Model-based mixture density estimation for bounded data
densityMclustBounded.Rd
Density estimation for bounded data via transformation-based approach for Gaussian mixtures.
Usage
densityMclustBounded(data,
G = NULL, modelNames = NULL,
lbound = NULL,
ubound = NULL,
lambda = c(-3, 3),
prior = NULL,
noise = NULL,
nstart = 25,
parallel = FALSE,
seed = NULL,
...)
# S3 method for densityMclustBounded
print(x, digits = getOption("digits"), ...)

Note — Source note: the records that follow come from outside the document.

Lemma strtol_text ds : forall acc u rest,
  Forall (fun c => isdigit c = true) ds -> isdigit u = false ->
  strtol_digits acc (text (ds ++ u :: rest)) = (number acc ds, text (u :: rest)).
Proof.
  induction ds as [|d ds IH]; intros acc u rest Hds Hu; cbn [app text foldr strtol_digits].
  - by rewrite Hu.
  - apply Forall_cons in Hds as [Hd Hds]. rewrite Hd. change (foldr String "" ?l) with (text l). by rewrite IH.
Qed.
Lemma number_nonneg ds : forall acc, 0 <= acc -> Forall (fun c => isdigit c = true) ds -> 0 <= number acc ds.
Proof.
  induction ds as [|d ds IH]; intros acc Ha Hds; [done|]. apply Forall_cons in Hds as [Hd Hds]. cbn [number fold_left].
  apply IH; [|done]. unfold isdigit in Hd. lia.
Qed.
Lemma unit_not_digit u k : unit_shift u = Some k -> isdigit u = false /\ (k = 0 \/ k = 10 \/ k = 20 \/ k = 30).
Proof.
  destruct u as [b0 b1 b2 b3 b4 b5 b6 b7].
  destruct b0, b1, b2, b3, b4, b5, b6, b7; cbn; intros E; try discriminate E; injection E as <-; split; (reflexivity || tauto).
Qed.
(** What [strtol] leaves. *)
Lemma strtol_digits_split s : forall acc n e, strtol_digits acc s = (n, e) ->
  exists ds, s = foldr String e ds /\ Forall (fun c => isdigit c = true) ds /\ n = number acc ds.
Proof.
  induction s as [|c s IH]; intros acc n e H; cbn [strtol_digits] in H; [injection H as <- <-; by exists []|].
  destruct (isdigit c) eqn:Ec; [|injection H as <- <-; by exists []].
  destruct (IH _ _ _ H) as (ds & -> & Hds & ->). exists (c :: ds). split; [done|]. split; [by constructor|done].
Qed.
Lemma text_app ds u : text (ds ++ [u]) = foldr String (String u "") ds.
Proof. unfold text. by rewrite foldr_app. Qed.
Lemma saturated n k : 0 <= n -> k = 0 \/ k = 10 \/ k = 20 \/ k = 30 ->
  (if Z.min n LONG_MAX <=? Z.shiftr LONG_MAX k then Z.shiftl (Z.min n LONG_MAX) k else LONG_MAX) = Z.min (n * 2 ^ k) LONG_MAX.
Proof.
  intros Hn Hk. assert (Hk0 : 0 <= k) by lia. rewrite Z.shiftr_div_pow2, Z.shiftl_mul_pow2 by done.
  assert (Hp : 0 < 2 ^ k) by (apply Z.pow_pos_nonneg; lia). unfold LONG_MAX in *.
  pose proof (Z.mul_div_le (2 ^ 63 - 1) (2 ^ k) Hp). pose proof (Z.mul_succ_div_gt (2 ^ 63 - 1) (2 ^ k) Hp).
  set (q := (2 ^ 63 - 1) / 2 ^ k) in *. destruct (Z.leb_spec (Z.min n (2 ^ 63 - 1)) q) as [Hle|Hgt]; [|nia].
  assert (n <= 2 ^ 63 - 1 \/ 2 ^ 63 - 1 < n) as [Hs|Hs] by lia; [rewrite Z.min_l in Hle |- * by lia; nia|].
  rewrite Z.min_r in Hle by lia. assert (2 ^ k = 1) by nia. nia.
Qed.
(* ===== verification/InterpPure.v ===== *)
(** * Facts about the pure parts of the interpreter

    The binary search of CASE_S against a linear one, the arithmetic and
    rotation opcodes, compare-and-branch duality, and the bounds of
    array accesses. *)

From S2P Require Import Prelude Words Bytecode Objects HeapInterface Interp.
Import BcIns (Opcode(..)).

(** ** CASE_S *)

(** A table is a list of (tag, target) pairs; [assoc_tag] is the linear
    search the binary one implements. *)
Fixpoint assoc_tag (tbl : list (Z * Z)) (tag : Z) : Z :=
  match tbl with
  | [] => 0
  | (t, o) :: tbl' => if tag =? t then o + 1 else assoc_tag tbl' tag
  end.

Definition table_at (m : memory) (targets : Z) (tbl : list (Z * Z)) : Prop :=
  forall i t o, tbl !! i = Some (t, o) ->
    0 <= t < 2 ^ 16 /\ 0 <= o < 2 ^ 16
    /\ load_ins m (targets + 4 * Z.of_nat i) = Ok (Z.lor o (Z.shiftl t 16)).

Definition ascending (tbl : list (Z * Z)) : Prop :=
  forall i j x y, (i < j)%nat -> tbl !! i = Some x -> tbl !! j = Some y -> fst x < fst y.

Lemma table_fields t o :
  0 <= t < 2 ^ 16 -> 0 <= o < 2 ^ 16 ->
  Z.shiftr (Z.lor o (Z.shiftl t 16)) 16 = t /\ Z.land (Z.lor o (Z.shiftl t 16)) 0xffff = o.
Proof.
  intros Ht Ho. rewrite shiftl_lor_add by lia. change 0xffff with (Z.ones 16).
  rewrite Z.land_ones, Z.shiftr_div_pow2 by lia.
  rewrite Z.div_add, Z.div_small, Z.mod_add, Z.mod_small by lia. lia.
Qed.

Lemma assoc_tag_none tbl tag :
  (forall i t o, tbl !! i = Some (t, o) -> t <> tag) -> assoc_tag tbl tag = 0.
Proof.
  induction tbl as [|[t o] tbl IH]; intros Hn; cbn; [done|].
  destruct (Z.eqb_spec tag t) as [->|]; [by destruct (Hn 0%nat t o)|].
  apply IH. intros i t' o' Hi. exact (Hn (S i) t' o' Hi).
Qed.

Lemma assoc_tag_some tbl i t o :
  ascending tbl -> tbl !! i = Some (t, o) -> assoc_tag tbl t = o + 1.
Proof.
  revert i. induction tbl as [|[t' o'] tbl IH]; intros i Ha Hi; [done|]. cbn.
  destruct i as [|i]; cbn in Hi; simplify_eq; [by rewrite Z.eqb_refl|].
  assert (t' < t) by exact (Ha 0%nat (S i) (t', o') (t, o) ltac:(lia) eq_refl Hi).
  destruct (Z.eqb_spec t t'); [lia|]. apply (IH i); [|done].
  intros a b x y Hab Hx Hy. by apply (Ha (S a) (S b)); [lia|..].
Qed.

Lemma case_s_search_S fuel m targets tag istart iend :
  case_s_search (S fuel) m targets tag istart iend
  = if 0 <=? iend - istart then
      let imid := istart + Z.quot (iend - istart) 2 in
      let! alt := load_ins m (targets + 4 * imid) in
      let alttag := Z.shiftr alt 16 in
      if tag =? alttag then Ok (Z.land alt 0xffff + 1)
      else if tag <? alttag then case_s_search fuel m targets tag istart (imid - 1)
      else case_s_search fuel m targets tag (imid + 1) iend
    else Ok 0.
Proof. done. Qed.

(** The entries for [tag] stay inside the range; its width halves. *)
Lemma case_s_search_range fuel m targets tbl tag istart iend :
  table_at m targets tbl -> ascending tbl ->
  0 <= istart -> iend < Z.of_nat (length tbl) -> iend - istart + 1 < 2 ^ Z.of_nat fuel ->
  (forall i o, tbl !! i = Some (tag, o) -> istart <= Z.of_nat i <= iend) ->
  case_s_search (S fuel) m targets tag istart iend = Ok (assoc_tag tbl tag).
Proof.
  intros Ht Ha. revert istart iend.
  induction fuel as [|fuel IH]; intros istart iend Hs He Hf Hin; rewrite case_s_search_S.
  { destruct (Z.leb_spec 0 (iend - istart)); [cbn in Hf; lia|]. symmetry. f_equal.
    apply assoc_tag_none. intros i t o Hi ->. specialize (Hin i o Hi). lia. }
  destruct (Z.leb_spec 0 (iend - istart)).
  2: { f_equal. symmetry. apply assoc_tag_none. intros i t o Hi ->. specialize (Hin i o Hi). lia. }
  cbv zeta. rewrite Z.quot_div_nonneg by lia.
  pose proof (Z.div_mod (iend - istart) 2). pose proof (Z.mod_pos_bound (iend - istart) 2).
  set (imid := istart + (iend - istart) / 2) in *.
  assert (Hpow : 2 ^ Z.of_nat (S fuel) = 2 * 2 ^ Z.of_nat fuel).
  { rewrite Nat2Z.inj_succ, Z.pow_succ_r by lia. done. }
  destruct (lookup_lt_is_Some_2 tbl (Z.to_nat imid)) as [[t o] Hmid]; [unfold imid; lia|].
  destruct (Ht _ t o Hmid) as (Htb & Hob & Hl). rewrite Z2Nat.id in Hl by (unfold imid; lia).
  rewrite Hl. cbn [obind]. destruct (table_fields t o Htb Hob) as [-> ->].
  destruct (Z.eqb_spec tag t) as [->|Hne]; [by rewrite (assoc_tag_some _ _ _ _ Ha Hmid)|].
  assert (Hord : forall i o', tbl !! i = Some (tag, o') ->
            (tag < t -> Z.of_nat i < imid) /\ (t < tag -> imid < Z.of_nat i)).
  { intros i o' Hi. destruct (Nat.lt_trichotomy i (Z.to_nat imid)) as [Hlt|[->|Hgt]].
    - pose proof (Ha _ _ _ _ Hlt Hi Hmid). cbn in *. split; lia.
    - congruence.
    - pose proof (Ha _ _ _ _ Hgt Hmid Hi). cbn in *. split; lia. }
  destruct (Z.ltb_spec tag t); apply IH; try (unfold imid in *; lia);
    intros i o' Hi; specialize (Hin i o' Hi); specialize (Hord i o' Hi); lia.
Qed.

(** C30: Seventeen iterations are enough for every table the instruction
    can have. *)
Lemma case_s_search_linear fuel m targets tbl tag :
  table_at m targets tbl -> ascending tbl -> Z.of_nat (length tbl) < 2 ^ 16 ->
  (17 <= fuel)%nat ->
  case_s_search fuel m targets tag 0 (Z.of_nat (length tbl) - 1) = Ok (assoc_tag tbl tag).
Proof.
  intros Ht Ha Hl Hf. destruct fuel as [|fuel]; [lia|].
  apply case_s_search_range; [done..|lia|lia| |].
  - assert (2 ^ 16 <= 2 ^ Z.of_nat fuel) by (apply Z.pow_le_mono_r; lia). lia.
  - intros i o Hi. apply lookup_lt_Some in Hi. lia.
Qed.

(** ** Compare and branch *)

Definition negated (op : Opcode) : option Opcode :=
  match op with
  | kISLT => Some kISGE | kISGE => Some kISLT | kISLE => Some kISGT | kISGT => Some kISLE
  | kISLTU => Some kISGEU | kISGEU => Some kISLTU | kISLEU => Some kISGTU
  | kISGTU => Some kISLEU | kISEQ => Some kISNE | kISNE => Some kISEQ
  | _ => None
  end.

Lemma branch_cond_negated op op' x y :
  negated op = Some op' ->
  exists r, branch_cond op x y = Some r /\ branch_cond op' x y = Some (negb r).
Proof.
  destruct op; cbn; intros [= <-]; cbn; eexists; (split; [reflexivity|]); f_equal;
    rewrite ?negb_involutive; try done; by rewrite ?Z.leb_antisym, ?negb_involutive.
Qed.

(** ** Arithmetic *)

Lemma i8_u8_id z : - 2 ^ 63 <= z < 2 ^ 63 -> i8 (u8 z) = z.
Proof. intros Hz. unfold i8, u8. rewrite to_s_to_u by lia. apply to_s_id; lia. Qed.

(** The quotient overflows in one case only. *)
Lemma quot_range x y :
  - 2 ^ 63 <= x < 2 ^ 63 -> y <> 0 -> x <> - 2 ^ 63 \/ y <> -1 ->
  - 2 ^ 63 <= Z.quot x y < 2 ^ 63.
Proof.
  intros Hx Hy Ho. destruct (Z.eq_dec y 1) as [->|H1]; [by rewrite Z.quot_1_r|].
  destruct (Z.eq_dec y (-1)) as [->|H2].
  { change (-1) with (- (1)). rewrite Z.quot_opp_r, Z.quot_1_r by lia. lia. }
  assert (Ha : Z.abs (Z.quot x y) <= 2 ^ 62); [|lia].
  rewrite <- Z.quot_abs, Z.quot_div_nonneg by lia. apply Z.div_le_upper_bound; nia.
Qed.

(** Where DIVRR and REMRR are defined, quotient and remainder satisfy
    the division identity with a remainder smaller than the divisor and of
    the dividend's sign. *)
Lemma alu_div_rem x y q r :
  alu kDIVRR x y = Some (Ok q) -> alu kREMRR x y = Some (Ok r) ->
  i8 x = i8 y * i8 q + i8 r /\ Z.abs (i8 r) < Z.abs (i8 y)
  /\ (i8 r = 0 \/ Z.sgn (i8 r) = Z.sgn (i8 x)).
Proof.
  cbn. destruct (Z.eqb_spec (i8 y) 0) as [|Hy]; [done|]. cbn [orb].
  destruct ((i8 x =? - 2 ^ 63) && (i8 y =? -1)) eqn:Eo; [done|]. intros [= <-] [= <-].
  pose proof (to_s_bound 64 ltac:(lia) x) as Hx. pose proof (to_s_bound 64 ltac:(lia) y) as Hyb.
  fold (i8 x) in Hx. fold (i8 y) in Hyb.
  pose proof (Z.quot_rem' (i8 x) (i8 y)) as Hqr.
  pose proof (Z.rem_bound_abs (i8 x) (i8 y) Hy) as Hrb.
  assert (Hr : i8 (u8 (Z.rem (i8 x) (i8 y))) = Z.rem (i8 x) (i8 y)).
  { apply i8_u8_id. change (2 ^ (64 - 1)) with (2 ^ 63) in *. lia. }
  assert (Hq : i8 (u8 (Z.quot (i8 x) (i8 y))) = Z.quot (i8 x) (i8 y)).
  { apply i8_u8_id, quot_range; [exact Hx|done|].
    apply andb_false_iff in Eo. by rewrite !Z.eqb_neq in Eo. }
  rewrite Hr, Hq. split_and!; [done|done|].
  destruct (Z.eq_dec (Z.rem (i8 x) (i8 y)) 0); [by left|right]. by apply Z.rem_sign_nz.
Qed.

Lemma rol_testbit x k j :
  0 < k < 64 -> 0 <= j < 64 ->
  Z.testbit (Z.lor (u8 (Z.shiftl x k)) (Z.shiftr (u8 x) (64 - k))) j
  = Z.testbit x (if j <? k then j + (64 - k) else j - k).
Proof.
  intros Hk Hj. unfold u8.
  rewrite Z.lor_spec, Z.shiftr_spec, !testbit_to_u, Z.shiftl_spec by lia.
  rewrite (proj2 (Z.ltb_lt j 64)) by lia. cbn [andb]. destruct (Z.ltb_spec j k).
  - rewrite (Z.testbit_neg_r x (j - k)), (proj2 (Z.ltb_lt (j + (64 - k)) 64)) by lia. done.
  - rewrite (proj2 (Z.ltb_ge (j + (64 - k)) 64)) by lia. by rewrite orb_false_r.
Qed.

Lemma ror_testbit x k j :
  0 < k < 64 -> 0 <= j < 64 ->
  Z.testbit (Z.lor (Z.shiftr (u8 x) k) (u8 (Z.shiftl x (64 - k)))) j
  = Z.testbit x (if j + k <? 64 then j + k else j + k - 64).
Proof.
  intros Hk Hj. unfold u8.
  rewrite Z.lor_spec, Z.shiftr_spec, !testbit_to_u, Z.shiftl_spec by lia.
  rewrite (proj2 (Z.ltb_lt j 64)) by lia. cbn [andb]. destruct (Z.ltb_spec (j + k) 64).
  - rewrite (Z.testbit_neg_r x (j - (64 - k))) by lia. by rewrite orb_false_r.
  - cbn [andb orb]. f_equal. lia.
Qed.

(** Rotating left and then right by the same amount is the identity;
    both opcodes are undefined for the amount 0. *)
Lemma rotate_inverse x n r :
  0 <= x < 2 ^ 64 -> alu kBROL x n = Some (Ok r) -> alu kBROR r n = Some (Ok x).
Proof.
  cbn. intros Hx. unfold shift_amount. destruct ((0 <=? i4 n) && (i4 n <? 64)) eqn:En; [|done].
  cbn [obind]. apply andb_prop in En as [Hn1%Z.leb_le Hn2%Z.ltb_lt].
  destruct (Z.eqb_spec (i4 n) 0) as [|Hn0]; [done|]. set (k := i4 n) in *. intros [= Hr].
  do 2 f_equal.
  apply Z.bits_inj'. intros i Hi. destruct (Z_lt_le_dec i 64) as [Hi64|Hi64].
  - rewrite ror_testbit by lia. rewrite <- Hr, rol_testbit by (destruct (Z.ltb_spec (i + k) 64); lia).
    f_equal. destruct (Z.ltb_spec (i + k) 64); [destruct (Z.ltb_spec (i + k) k)|
      destruct (Z.ltb_spec (i + k - 64) k)]; lia.
  - rewrite (testbit_high x 64), Z.lor_spec, Z.shiftr_spec by lia. unfold u8.
    rewrite !testbit_to_u by lia. rewrite (proj2 (Z.ltb_ge i 64)), (proj2 (Z.ltb_ge (i + k) 64)) by lia.
    done.
Qed.

(** ** Array elements *)

(** An access that passes the check lies inside the words that
    NEWBYTEA allocated for the payload, for every element width and
    even when the multiplication wraps. *)
Lemma array_elem_bounds m arr offset k bytes a :
  0 <= k <= 3 -> 0 <= offset < 2 ^ 64 ->
  0 <= arr -> is_aligned arr 8 = true ->
  load m (arr + BYTEARR_bytes) = Ok bytes -> 0 <= bytes -> bytes + 7 < 2 ^ 64 ->
  arr + BYTEARR_payload + 8 * roundUpBytesToWords bytes < 2 ^ 64 ->
  array_elem m arr offset (2 ^ k) = Ok a ->
  let p := arr + BYTEARR_payload in
  p <= a /\ a + 2 ^ k <= p + 8 * roundUpBytesToWords bytes /\ is_aligned a (2 ^ k) = true.
Proof.
  intros Hk Ho Harr Hal Hb Hb0 Hb7 Hfit Ha p. unfold array_elem in Ha. rewrite Hb in Ha. cbn [obind] in Ha. inv_ok.
  apply Z.ltb_lt in E0. pose proof (roundUpBytesToWords_spec bytes Hb0 Hb7) as Hr.
  pose proof (to_u_bound 64 ltac:(lia) (offset * 2 ^ k)) as Hub. fold (u8 (offset * 2 ^ k)) in Hub.
  pose proof (pow2_pos k ltac:(lia)) as Hpk.
  assert (H8 : 8 = 2 ^ k * 2 ^ (3 - k)).
  { rewrite <- Z.pow_add_r by lia. by replace (k + (3 - k)) with 3 by lia. }
  assert (Hdiv : u8 (offset * 2 ^ k) mod 2 ^ k = 0).
  { unfold u8, to_u. rewrite Z.mod_mod_divide; [by apply Z.mod_mul; lia|].
    exists (2 ^ (64 - k)). rewrite <- Z.pow_add_r by lia. f_equal. lia. }
  assert (Hw : u8 (arr + BYTEARR_payload + offset * 2 ^ k) = p + u8 (offset * 2 ^ k)).
  { unfold u8. rewrite <- (to_u_add_r 64 ltac:(lia) _ (offset * 2 ^ k)). apply to_u_id.
    unfold u8 in E0. unfold p in *. unfold BYTEARR_payload in *. unfold u8 in Hub. lia. }
  rewrite Hw. set (q := u8 (offset * 2 ^ k)) in *.
  apply Z.mod_divide in Hdiv as [c Hc]; [|lia]. split_and!; [lia| |].
  - rewrite Hc in *. set (R := roundUpBytesToWords bytes) in *.
    assert (c * 2 ^ k < R * 2 ^ (3 - k) * 2 ^ k) by nia.
    assert (c < R * 2 ^ (3 - k)) by nia. nia.
  - unfold is_aligned in *. apply Z.eqb_eq. apply Z.eqb_eq, Z.mod_divide in Hal as [d Hd]; [|lia].
    unfold p, BYTEARR_payload. rewrite Hc, Hd. apply Z.mod_divide; [lia|].
    exists (d * 2 ^ (3 - k) + 2 * 2 ^ (3 - k) + c). nia.
Qed.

# S3 method for densityMclustBounded
summary(object, parameters = FALSE, classification = FALSE, ...)
Arguments
- data
A numeric vector, matrix, or data frame of observations. If a matrix or data frame, rows correspond to observations and columns correspond to variables.
- G
An integer vector specifying the numbers of mixture components. By default
G=1:3
.- modelNames
A vector of character strings indicating the Gaussian mixture models to be fitted on the transformed-data space. See
mclustModelNames
for a descripton of available models.- lbound
Numeric vector proving lower bounds for variables.
- ubound
Numeric vector proving upper bounds for variables.
- lambda
A numeric vector providing the range of searched values for the transformation parameter(s).
- prior
A function specifying a prior for Bayesian regularization of Gaussian mixtures. See
priorControl
for details.- noise
A specification for the noise component. Currently, not available.
- nstart
An integer value specifying the number of replications of k-means clustering to be used for initializing the EM algorithm. See kmeans.
- parallel
An optional argument which allows to specify if the search over all possible models should be run sequentially (default) or in parallel.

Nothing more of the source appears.